### TASK STATEMENT
Among these entries, how many lines contain "order"? Say the number and nothing else.

### PROVIDED RECORDS
#####

(** X8: whatever was retrieved, an answer given while the availability
    check says the language model is unreachable is never empty and never
    longer than 1040 characters. *)
Theorem fallback_answer_is_bounded
    (W : World) (question : string) (top_k : Z) (category : option string)
    (return_sources : bool) (s s' : State) (r : Response) :
  fst (check_llm W s) = false ->
  query W question top_k category return_sources s = (Ok r, s') ->
  0 < String.length (answer r) <= 1040.
Proof.
  intros Hdown Hq.
  destruct (retrieve W question top_k category) as [docs|e] eqn:Hr.
  - rewrite (query_returns W _ _ _ _ _ _ Hr) in Hq. injection Hq as <- _.
    cbn [answer]. rewrite generate_answer_unavailable
      by (rewrite check_llm_at_generation; exact Hdown).
    apply fallback_answer_length.
  - rewrite (query_raises W _ _ _ _ _ _ Hr) in Hq. discriminate Hq.
Qed.

Lemma fallback_answer_is_bounded_witness :
  exists (r : Response) (s' : State),
    query Demo.W_down Demo.question 3 None false init = (Ok r, s')
    /\ 0 < String.length (answer r) <= 1040.
Proof.
  destruct (query Demo.W_down Demo.question 3 None false init)
    as [[r|e] s'] eqn:Hq; [|vm_compute in Hq; discriminate Hq].
  exists r, s'. split; [reflexivity|].
  apply (fallback_answer_is_bounded Demo.W_down Demo.question 3 None false init s' r).
  - vm_compute. reflexivity.
  - exact Hq.
Defined.

Lemma join_app_prefix (sep : string) (a b : list string) :
  exists rest : string,
    PyStr.join sep (a ++ b) = PyStr.join sep a ++ rest.
Proof.
  induction a as [|p [|q a] IH].
  - exists (PyStr.join sep b). reflexivity.
  - destruct b as [|q b].
    + exists "". cbn. rewrite str_app_nil_r. reflexivity.
    + exists (sep ++ PyStr.join sep (q :: b)). reflexivity.
  - destruct IH as [rest IH]. exists rest.
    change (PyStr.join sep ((p :: q :: a) ++ b))
      with (p ++ sep ++ PyStr.join sep ((q :: a) ++ b)).
    change (PyStr.join sep (p :: q :: a))
      with (p ++ sep ++ PyStr.join sep (q :: a)).
    rewrite IH, !str_app_assoc. reflexivity.
Qed.
(** C9. The server list of the output document is strictly increasing in
    lexicographic order, hence sorted and free of duplicates, and its
    members are exactly the origins [scheme://netloc] of the exchanges the
    parser did not skip.  The paths listed by the path map are strictly
    increasing in lexicographic order as well, and they are exactly the
    normalised paths of the exchanges the parser did not skip; under each
    path the methods are those of these exchanges. *)
Theorem servers_and_paths_sorted :
  forall (requests : list Request) (title version : string),
    let doc := generate_openapi_spec requests title version in
    let origins := map server_url (servers doc) in
    let listed := PyDict.keys (paths doc) in
    StronglySorted str_lt origins
    /\ List.NoDup origins
    /\ (forall origin,
          In origin origins
          <-> exists request parsed parsed_url,
                In request requests
                /\ parse_network_request request = Some parsed
                /\ urlparse (request_url request) = Return parsed_url
                /\ origin = url_scheme parsed_url +:+ "://"
                            +:+ url_netloc parsed_url)
    /\ StronglySorted str_lt listed
    /\ List.NoDup listed
    /\ (forall p,
          In p listed
          <-> exists request parsed origin params,
                In request requests
                /\ parse_network_request request = Some parsed
                /\ normalize_path (request_url request)
                   = Return (origin, p, params))
    /\ (forall p m,
          lookup_op p m (paths doc) <> None
          <-> exists request parsed,
                In request requests
                /\ parse_network_request request = Some parsed
                /\ path parsed = p /\ method parsed = m).
Proof.
  intros requests title version doc origins listed. subst doc origins listed.
  destruct (sorted_strings_spec (elements (snd (aggregate requests))))
    as (Hs & Hnd & _).
  { apply NoDup_ListNoDup, NoDup_elements. }
  destruct (sorted_items_spec _ (path_keys_distinct requests))
    as (_ & Hpnd & Hps).
  split; [now rewrite generate_servers |].
  split; [now rewrite generate_servers |].
  split; [| split; [now rewrite generate_paths |
                    split; [now rewrite generate_paths | split]]].
  - intros origin. rewrite document_servers, servers_origins. split.
    + intros (request & parsed & Hin & Hp & Hb).
      destruct (parse_network_request_fields request parsed Hp)
        as (_ & _ & _ & parsed_url & Hu & Hbase & _).
      exists request, parsed, parsed_url. repeat split; auto. congruence.
    + intros (request & parsed & parsed_url & Hin & Hp & Hu & ->).
      exists request, parsed. repeat split; auto.
      destruct (parse_network_request_fields request parsed Hp)
        as (_ & _ & _ & parsed_url' & Hu' & Hbase & _).
      congruence.
  - intros p. rewrite document_path_keys, path_keys_produced. split.
    + intros (request & parsed & Hin & Hp & <-).
      destruct (parsed_normalized request parsed Hp) as (params & Hn).
      now exists request, parsed, (base_url parsed), params.
    + intros (request & parsed & origin & params & Hin & Hp & Hn).
      exists request, parsed. split; [exact Hin | split; [exact Hp |]].
      destruct (parsed_normalized request parsed Hp) as (params' & Hn').
      congruence.
  - intros p m. rewrite lookup_op_document, stored_iff_produced.
    unfold produces. split.
    + intros (request & Hin & parsed & H). now exists request, parsed.
    + intros (request & parsed & Hin & H). exists request.
      split; [exact Hin | now exists parsed].
Qed.

Lemma aggregate_skip before request after :
  parse_network_request request = None ->
  aggregate (before ++ request :: after) = aggregate (before ++ after).
Proof.
  intros Hp. unfold aggregate. rewrite !fold_left_app. cbn [fold_left].
  now rewrite aggregate_step_skip.
Qed.

(** The loop reads an exchange through the parser only. *)
Lemma aggregate_replace before request request' after :
  parse_network_request request = parse_network_request request' ->
  aggregate (before ++ request :: after)
  = aggregate (before ++ request' :: after).
Proof.
  intros Hp. unfold aggregate. rewrite !fold_left_app. cbn [fold_left].
  f_equal. destruct (fold_left aggregate_step before _) as [ps ss].
  unfold aggregate_step. now rewrite Hp.
Qed.

(** C8. An exchange whose URL contains one of the static extensions
    anywhere is skipped by the parser; the loop leaves its state as it
    was, and the document is the one generated without that exchange:
    no path, method, parameter or server comes from it. *)
Theorem static_asset_leaves_document_unchanged :
  forall (request : Request) (url ext : string),
    r_url request = Some url ->
    In ext [".css"; ".js"; ".png"; ".jpg"; ".gif"; ".svg"; ".woff"; ".ttf"] ->
    PyStr.contains ext url = true ->
    parse_network_request request = None
    /\ (forall st, aggregate_step st request = st)
    /\ (forall before after title version,
          generate_openapi_spec (before ++ request :: after) title version
          = generate_openapi_spec (before ++ after) title version).
Proof.
  intros request url ext Hu Hext Hc.
  assert (Hp : parse_network_request request = None).
  { apply parse_network_request_static.
    unfold request_url. rewrite Hu. now apply (is_static_asset_true url ext). }
  split; [exact Hp | split].
  - intros st. now apply aggregate_step_skip.
  - intros before after title version. unfold generate_openapi_spec.
    now rewrite aggregate_skip.
Qed.

(** An exchange the parser accepts is present in every document built
    from a list that contains it. *)
Lemma parsed_exchange_contributes before request after parsed title version :
  parse_network_request request = Some parsed ->
  let doc := generate_openapi_spec (before ++ request :: after) title version in
  In (base_url parsed) (map server_url (servers doc))
  /\ In (path parsed) (PyDict.keys (paths doc))
  /\ lookup_op (path parsed) (method parsed) (paths doc) <> None.
Proof.
  intros Hp doc. subst doc.
  assert (Hin : In request (before ++ request :: after))
    by (apply in_or_app; right; now left).
  split; [| split].
  - apply document_servers, servers_origins. now exists request, parsed.
  - apply document_path_keys, path_keys_produced. now exists request, parsed.
  - rewrite lookup_op_document. apply stored_iff_produced.
    exists request. split; [exact Hin | now exists parsed].
Qed.

(** A request body that raises [JSONDecodeError] is as good as absent. *)
Lemma try_parse_without_postData request post_data :
  r_postData request = Some post_data ->
  json_loads post_data = JSONDecodeError ->
  try_parse_network_request request
  = try_parse_network_request (without_postData request).
Proof.
  intros Hd Hj. rewrite !try_parse_network_request_closed_form.
  assert (Hb : parse_request_body request
               = parse_request_body (without_postData request)).
  { unfold parse_request_body. cbn [without_postData r_postData].
    rewrite Hd, Hj. destruct (PyStr.truthy post_data); [| reflexivity].
    now destruct (PyStr.contains _ _). }
  now rewrite Hb.
Qed.

(** A response body that raises [JSONDecodeError] is as good as absent. *)
Lemma try_parse_without_response_body request response body :
  r_response request = Some response ->
  resp_body response = Some body ->
  json_loads body = JSONDecodeError ->
  try_parse_network_request request
  = try_parse_network_request (without_response_body request).
Proof.
  intros Hr Hb Hj. rewrite !try_parse_network_request_closed_form.
  assert (Hresp : parse_response request
                  = parse_response (without_response_body request)).
  { rewrite (parse_response_generic request response body Hr Hb)
      by now left.
    unfold parse_response, without_response_body. cbn [r_response].
    now rewrite Hr. }
  now rewrite Hresp.
Qed.

(** An exception of [json.loads] other than [JSONDecodeError], in a body
    that is read, reaches the handler whenever the parser gets that far. *)
Lemma request_body_error_drops request post_data message :
  r_postData request = Some post_data ->
  post_data <> "" ->
  PyStr.contains "application/json" (request_content_type request) = true ->
  json_loads post_data = OtherError message ->
  parse_network_request request = None.
Proof.
  intros Hd Hne Hc Hj.
  assert (Hb : parse_request_body request = Raise message).
  { unfold parse_request_body. unfold request_content_type in Hc.
    rewrite Hd, Hc, Hj. destruct post_data; [congruence | reflexivity]. }
  unfold parse_network_request.
  rewrite try_parse_network_request_closed_form, Hb.
  destruct (is_static_asset _); [reflexivity |].
  destruct (urlparse _); [| reflexivity].
  cbv zeta. now destruct (first_failure _).
Qed.

Lemma response_error_drops request response body message :
  r_response request = Some response ->
  resp_body response = Some body ->
  body <> "" ->
  PyStr.contains "application/json" (response_content_type response) = true ->
  json_loads body = OtherError message ->
  parse_network_request request = None.
Proof.
  intros Hr Hb Hne Hc Hj.
  assert (Hresp : parse_response request = Raise message).
  { unfold parse_response. unfold response_content_type in Hc.
    rewrite Hr. unfold_default. unfold_default in Hc.
    rewrite Hb, Hc, Hj. destruct body; [congruence | reflexivity]. }
  unfold parse_network_request.
  rewrite try_parse_network_request_closed_form, Hresp.
  destruct (is_static_asset _); [reflexivity |].
  destruct (urlparse _); [| reflexivity].
  cbv zeta. destruct (first_failure _); [reflexivity |].
  now destruct (parse_request_body request).
Qed.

#####

### RESULT OF THIS TASK
2